=== Requirement ===
Every line in the data below from the one containing "repeat split; try apply Hs; try" down to the one containing "Hx. by eauto.", both included, must be retyped exactly; no other line is to appear.

[Provided information Boundary: Start]

(** The threshold is the ten percent bump rounded down, so it is strictly monotone. *)
Lemma calcThresholdValue_strict x y : x < y → calcThresholdValue x < calcThresholdValue y.
Proof.
  unfold calcThresholdValue, priceBumpPercent, priceBump, oneHundred. intros H.
  Z.div_mod_to_equations. lia.
Qed.

Lemma calcThresholdValue_bounds x :
  100 * calcThresholdValue x <= 110 * x < 100 * calcThresholdValue x + 100.
Proof.
  unfold calcThresholdValue, priceBumpPercent, priceBump, oneHundred.
  Z.div_mod_to_equations. lia.
Qed.

Lemma updateFees_spec oldTip oldFee newTip newBase :
  let '(t, f) := updateFees oldTip oldFee newTip newBase in
  (t = newTip ∧ calcThresholdValue oldTip <= newTip ∨
   t = calcThresholdValue oldTip ∧ newTip < calcThresholdValue oldTip) ∧
  f = Z.max (calcThresholdValue oldFee) (calcGasFeeCap newBase newTip) ∨
  t = calcThresholdValue oldTip ∧ newTip < t ∧ f = calcGasFeeCap newBase t ∧
  calcThresholdValue oldFee <= calcGasFeeCap newBase newTip.
Proof.
  unfold updateFees. repeat case_match; zbool; simplify_eq;
    repeat match goal with H : _ && _ = false |- _ => apply andb_false_iff in H as [H|H] end;
    zbool; lia.
Qed.

Lemma bumpedFees_strict tx tip basefee :
  0 <= tip → 0 < basefee → tx_GasTipCap tx < tx_GasFeeCap tx →
  (bumpedFees tx tip basefee).1 < (bumpedFees tx tip basefee).2.
Proof.
  intros Ht Hb Hlt. unfold bumpedFees.
  pose proof (updateFees_spec (tx_GasTipCap tx) (tx_GasFeeCap tx) tip basefee) as Hs.
  pose proof (calcThresholdValue_strict _ _ Hlt).
  destruct (updateFees _ _ _ _) as [t f].
  assert (t < f) by (unfold calcGasFeeCap in *; lia).
  unfold calcGasFeeCap, feeLimitMultiplier. cbn.
  destruct (t >? _) eqn:?, (f >? _) eqn:?; zbool; lia.
Qed.

(** What [increaseGasPrice] returns, when it returns a transaction. *)
Lemma increaseGasPrice_inv stx w stx' w' :
  increaseGasPrice stx w = (Ok stx', w') →
  stx' = stx ∨
  ∃ tip basefee w1 gas w2,
    suggestGasPriceCaps w = (Ok (tip, basefee), w1) ∧
    EstimateGas (mkCallMsg (cfg_From cfg) (tx_To (s_tx stx))
      (bumpedFees (s_tx stx) tip basefee).1 (bumpedFees (s_tx stx) tip basefee).2
      (tx_Data (s_tx stx)) None) w1 = (Ok gas, w2) ∧
    signer (cfg_From cfg)
      (mkTx (tx_ChainID (s_tx stx)) (tx_Nonce (s_tx stx))
        (bumpedFees (s_tx stx) tip basefee).1 (bumpedFees (s_tx stx) tip basefee).2 gas
        (tx_To (s_tx stx)) (tx_Value (s_tx stx)) (tx_Data (s_tx stx))) w2 = (Ok stx', w').
Proof.
  unfold increaseGasPrice. destruct (suggestGasPriceCaps w) as [[[tip bf]|e] w1] eqn:Hs; [|done].
  destruct (bumpedFees _ _ _) as [t f] eqn:Hb.
  destruct (EstimateGas _ _) as [[gas|e] w2] eqn:He; [|done].
  destruct (signer _ _ _) as [[n|e] w3] eqn:Hsg; intros [= <- <-]; [right|by left].
  exists tip, bf, w1, gas, w2. rewrite Hb. done.
Qed.

(** ** The call of a transaction, which resubmission keeps *)

Definition same_call (t t' : Transaction) : Prop :=
  tx_ChainID t' = tx_ChainID t ∧ tx_Nonce t' = tx_Nonce t ∧ tx_To t' = tx_To t ∧
  tx_Value t' = tx_Value t ∧ tx_Data t' = tx_Data t.

#[local] Instance same_call_equiv : Equivalence same_call.
Proof.
  split; unfold same_call; [done|intros x y (?&?&?&?&?)|intros x y z (?&?&?&?&?) (?&?&?&?&?)];
    repeat split; congruence.
Qed.

(** The transaction makes the call of the candidate, with nonce [n]. *)
Definition call_of (c : TxCandidate) (n : Z) (t : Transaction) : Prop :=
  tx_ChainID t = cfg_ChainID cfg ∧ tx_Nonce t = n ∧ tx_To t = c_To c ∧
  tx_Value t = c_Value c ∧ tx_Data t = c_TxData c.

Lemma call_of_same c n t t' : call_of c n t → same_call t t' → call_of c n t'.
Proof. unfold call_of, same_call. intros (?&?&?&?&?) (?&?&?&?&?). split_and!; congruence. Qed.

Lemma increaseGasPrice_same_call stx w stx' w' :
  signer_signs W → increaseGasPrice stx w = (Ok stx', w') →
  same_call (s_tx stx) (s_tx stx').
Proof.
  intros Hsig [->|(tip & bf & w1 & gas & w2 & _ & _ & Hs)]%increaseGasPrice_inv; [reflexivity|].
  apply Hsig in Hs. rewrite Hs. done.
Qed.

(** ** Invariant of the sending system *)

Section Invariant.
Context (tx0 : Transaction).

(** [stx] is the transaction of this send, perhaps with other fees, and the backend has
    given [r] as its receipt. *)
Definition receipt_of (r : Receipt) : Prop :=
  ∃ stx w w', same_call tx0 (s_tx stx) ∧ TransactionReceipt (s_hash stx) w = (Ok (Some r), w').

(** ... and the chain's height has confirmed it. *)
Definition confirmed (r : Receipt) : Prop :=
  receipt_of r ∧ ∃ tip w w', BlockNumber w = (Ok tip, w') ∧ confirmed_at r tip = true.

Definition pub_ok (p : pub) : Prop :=
  match p with
  | P_publish stx | P_published stx _ | P_wait stx | P_query stx => same_call tx0 (s_tx stx)
  | P_lookedUp stx r =>
      same_call tx0 (s_tx stx) ∧ match r with Ok (Some rc) => receipt_of rc | _ => True end
  | P_mined stx rc => same_call tx0 (s_tx stx) ∧ receipt_of rc
  | P_deliver rc => confirmed rc
  | P_done => True
  end.

Definition main_ok (ctx : option error) (m : main) : Prop :=
  match m with
  | M_select tx | M_tick tx | M_checked tx | M_bump tx => same_call tx0 (s_tx tx)
  | M_bumped tx r =>
      same_call tx0 (s_tx tx) ∧ match r with Ok tx' => same_call tx0 (s_tx tx') | _ => True end
  | M_return r =>
      is_Some ctx ∧
      match r with Ok rc => confirmed rc | Err e => e = aborted ∨ ctx = Some e end
  end.

Definition sys_ok (s : sys) : Prop :=
  Forall pub_ok (sy_pubs s) ∧ main_ok (sy_ctx s) (sy_main s) ∧
  match sy_chan s with Some r => confirmed r | None => True end.

(** A goroutine keeps its own part, and touches the main loop's only through the channel. *)
Lemma pub_step_ok tick p s p' s' :
  pub_ok p → sys_ok s → pub_step tick p s = Some (p', s') →
  pub_ok p' ∧ sys_ok s' ∧ sy_pubs s' = sy_pubs s ∧ sy_main s' = sy_main s ∧ sy_ctx s' = sy_ctx s.
Proof.
  intros Hp Hs Hstep.
  assert (Hkeep : ∀ w st, sys_ok (mkSys w st (sy_chan s) (sy_ctx s) (sy_pubs s) (sy_main s)))
    by (intros; exact Hs).
  destruct p as [stx|stx err|stx|stx|stx [[rc|]|e]|stx rc|rc|]; cbn in Hstep, Hp.
  - destruct (SendTransaction _ _) as [err w]. by simplify_eq.
  - destruct err; by simplify_eq.
  - destruct tick; [by simplify_eq|]. destruct (sy_ctx s) eqn:?; by simplify_eq.
  - destruct (TransactionReceipt _ _) as [[[rc|]|e] w] eqn:Hr; simplify_eq; [|done|done].
    repeat split; try apply Hs; try apply Hp. by exists stx, (sy_world s), w.
  - simplify_eq. naive_solver.
  - simplify_eq. naive_solver.
  - destruct (errors_Is _ _); simplify_eq; naive_solver.
  - destruct (BlockNumber _) as [[tip|e] w] eqn:Hb; simplify_eq; [|naive_solver].
    destruct (confirmed_at rc tip) eqn:Hc; simplify_eq; [|naive_solver].
    repeat split; try apply Hs; [apply Hp|]. by exists tip, (sy_world s), w.
  - simplify_eq. destruct Hs as (H1 & H2 & H3). repeat split; try done.
    cbn. by destruct (sy_chan s).
  - done.
Qed.

Lemma main_step_ok sel s s' :
  signer_signs W → sys_ok s → main_step sel s = Some s' → sys_ok s'.
Proof.
  intros Hsig (Hp & Hm & Hc) Hstep. unfold main_step in Hstep.
  destruct (sy_main s) as [tx|tx|tx|tx|tx newTx|r]; cbn in Hm.
  - destruct sel; [by simplify_eq|destruct (sy_ctx s) eqn:Hx|destruct (sy_chan s) eqn:Hx];
      simplify_eq.
    + split; [done|]. cbn. rewrite Hx. by eauto.
    + split; [done|]. cbn. split; [|done]. split; [|done]. by destruct (sy_ctx s).
  - simplify_eq. split; [done|]. split; [|done]. cbn. by destruct (IsWaitingForConfirmation _).
  - destruct (ShouldAbortImmediately _ _); simplify_eq; [|done].
    split; [done|]. split; [|done]. split; [|by left]. cbn; by destruct (sy_ctx s).
  - destruct (increaseGasPrice _ _) as [newTx w] eqn:Hi. simplify_eq.
    split; [done|]. split; [|done]. split; [done|]. destruct newTx as [tx'|]; [|done].
    etransitivity; [exact Hm|]. by eapply increaseGasPrice_same_call.
  - destruct Hm as [Hm1 Hm2]. destruct newTx as [newTx|e]; [|by simplify_eq].
    destruct (IsWaitingForConfirmation _); simplify_eq; [done|].
    split; [|done]. apply Forall_snoc. done.
  - done.
Qed.

Lemma step_ok a s s' : signer_signs W → sys_ok s → step a s = Some s' → sys_ok s'.
Proof.
  intros Hsig Hs Hstep. destruct a as [i tick|sel|e|w]; cbn in Hstep.
  - destruct (sy_pubs s !! i) as [p|] eqn:Hi; [|done]. cbn in Hstep.
    destruct (pub_step tick p s) as [[p' s1]|] eqn:Hp; [|done]. cbn in Hstep. simplify_eq.
    apply pub_step_ok in Hp as (Hp' & (H1 & H2 & H3) & Heq & _); [| |done].
    2: { eapply Forall_lookup_1; [apply Hs|exact Hi]. }
    repeat split; cbn; [|done|done]. by apply Forall_insert.
  - by eapply main_step_ok.
  - destruct (sy_ctx s) eqn:Hx; [done|]. simplify_eq. destruct Hs as (H1 & H2 & H3).
    repeat split; try done. cbn. destruct (sy_main s) as [| | | | |r]; try done.
    destruct H2 as [H2 _]. rewrite Hx in H2. by destruct H2.
  - by simplify_eq.
Qed.

End Invariant.

Lemma sending_ok tx w s : signer_signs W → sending tx w s → sys_ok (s_tx tx) s.
Proof.
  intros Hsig (s0 & Hi & Hr).
  assert (sys_ok (s_tx tx) s0) as H0.
  { unfold sendTx_init in Hi. destruct (NewSendStateWithNow _ _ _) as [st|]; [|done].
    cbn in Hi. injection Hi as <-. repeat split; cbn; try done. by apply Forall_singleton. }
  clear Hi. induction Hr as [s|s1 s2 s3 [a Ha] _ IH]; [done|].
  apply IH. by eapply step_ok.
Qed.

(** ** Termination of the goroutines

    The steps a goroutine still needs once the context is done. *)
Definition rank (p : pub) : nat :=
  match p with
  | P_done => 0
  | P_wait _ | P_deliver _ => 1
  | P_mined _ _ | P_published _ _ => 2
  | P_lookedUp _ _ | P_publish _ => 3
  | P_query _ => 4
  end.

Lemma pub_step_rank p s :
  is_Some (sy_ctx s) → p ≠ P_done →
  ∃ p' s', pub_step false p s = Some (p', s') ∧ (rank p' < rank p)%nat ∧
    sy_pubs s' = sy_pubs s ∧ sy_main s' = sy_main s ∧ sy_ctx s' = sy_ctx s.
Proof.
  intros [e He] Hp. destruct p; cbn; rewrite ?He; try done;
    repeat case_match; eexists _, _; (split; [reflexivity|]); cbn; split_and!; try done; lia.
Qed.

[Provided information Boundary: End]

=== Solution to the exercise ===
    repeat split; try apply Hs; try apply Hp. by exists stx, (sy_world s), w.
  - simplify_eq. naive_solver.
  - simplify_eq. naive_solver.
  - destruct (errors_Is _ _); simplify_eq; naive_solver.
  - destruct (BlockNumber _) as [[tip|e] w] eqn:Hb; simplify_eq; [|naive_solver].
    destruct (confirmed_at rc tip) eqn:Hc; simplify_eq; [|naive_solver].
    repeat split; try apply Hs; [apply Hp|]. by exists tip, (sy_world s), w.
  - simplify_eq. destruct Hs as (H1 & H2 & H3). repeat split; try done.
    cbn. by destruct (sy_chan s).
  - done.
Qed.

Lemma main_step_ok sel s s' :
  signer_signs W → sys_ok s → main_step sel s = Some s' → sys_ok s'.
Proof.
  intros Hsig (Hp & Hm & Hc) Hstep. unfold main_step in Hstep.
  destruct (sy_main s) as [tx|tx|tx|tx|tx newTx|r]; cbn in Hm.
  - destruct sel; [by simplify_eq|destruct (sy_ctx s) eqn:Hx|destruct (sy_chan s) eqn:Hx];
      simplify_eq.
    + split; [done|]. cbn. rewrite Hx. by eauto.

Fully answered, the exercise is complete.